I am somewhat disappointed. But is this going to ruin my Wednesday? Hardly. I can think of a lot of reasons that I have to be happy. Here's a few:
  1. I have a wife who is smart, funny, and hotter than 10 supermodels. And, she loves me a lot.
  2. I have 3 kids who make me laugh (and cry) all the time. And, they love me, too.
  3. God loves me, even when I vote for a loser presidential candidate.
  4. We have enough, more than enough, to provide for our needs. And a lot of our wants, too.
  5. God's going to take care of us, no matter how bad the president is.
  6. We survived one Clinton presidency, we'll get through another one.
  7. We even survived Jimmy Carter. Plus, afterward, we got Ronaldus Magnus.
That's 7, off the top of my head. Plus, when you read something like this, you realize just how blessed we are.

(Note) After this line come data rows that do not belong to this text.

Lemma rebuild_keeps_kept_witness :
  let n' := rebuild_slot [ex_core 1; ex_core 2] [Some 1; None] [5; 6]
              (on_state (set_ds_pending (λ p, p - 0)%Z) ex_slot_dirty) in
  node_inv n' ∧ ds_dirty (n_state n') !! 0 = Some true.
Proof.
  destruct (rebuild_keeps_kept ex_slot_dirty [ex_core 1; ex_core 2] [5; 6]) as (H1 & _ & _ & H2).
  - repeat split.
  - by apply (bool_decide_unpack _), I.
  - reflexivity.
  - split; [exact H1|]. destruct (H2 1 0 (ex_core 1)) as (_ & H3 & _); [reflexivity..|].
    exact H3.
Defined.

So, let's count our blessings instead of our defeats! I think our job in the political process is simple: we need to be engaged and involved, but never consumed. Ultimately, we trust that God uses even deeply flawed people to accomplish His purposes...


The Reluctant Homeschooler said...

Hi Richard,

Thank you for your comment on my blog and for linking my post to yours. We have SO much to be thankful for, as you mention. But nothing brings that home more than visiting countries where people have so little. You can read about it, see it on TV or a movie, but nothing - NOTHING - takes the place of visiting a developing country, then walking through slums or impoverished villages and being invited into people's homes. They will share their last crumb with you. And what do we do here? Spend our money on an amusement park to be entertained while Shorai wonders what he will eat tomorrow?

My kids spend summers in Ukraine where my husband is from (yes, we've visited orphanages there as well as family), so they've seen another way of life. But people in Ukraine aren't dirt poor, not like this: So now that my kids are older, I've started taking them on youth mission trips. My son built homes for destitute living on a dump(and digging through trash) in Mexico. He went back to build for the homesless in Guatemala last summer. And my middle daughter and I just got back from Honduras, visiting rural churches, teaching VBS, visiting slums and orphanages. She saw a lot. Our American kids need that kind of exposure to the world. Otherwise they get so self-centered and materialistic.

Richard J said...

I agree that the only way to really get an idea what poverty is like is to see it first-hand. I've only experienced it in going to Mexico on a missions trip.

When my kids are older, I want us to do some missions trips. I think you're right, that is the best way to combat the materialistic bent of our culture.

A woman I went to high school with is actually in Kyiv, Ukraine, working as a missionary with street kids there. She hangs around here from time to time. Her blogs are:

p.s.--By the way, homeschooling is the best! You're going to be so glad you did it. It's hard, but really worth it...

Michelle said...

I know where you guys can come for a missions trip!!!!! :)

Regarding the post, You also live in one of the most awesome countries in the world. (I'm from there but don't live there!) :)

Michelle Malkin wrote a great post after the election about fighting

Richard J said...

M--If the kids were a little older, we'd already be planning the trip. I can't imagine a flight that long with a 4 year-old and a toddler.

We are so fortunate to live here. When I see what's happening in Kenya right now because of botched elections, I'm happy to be here. At least we don't kill our political opponents.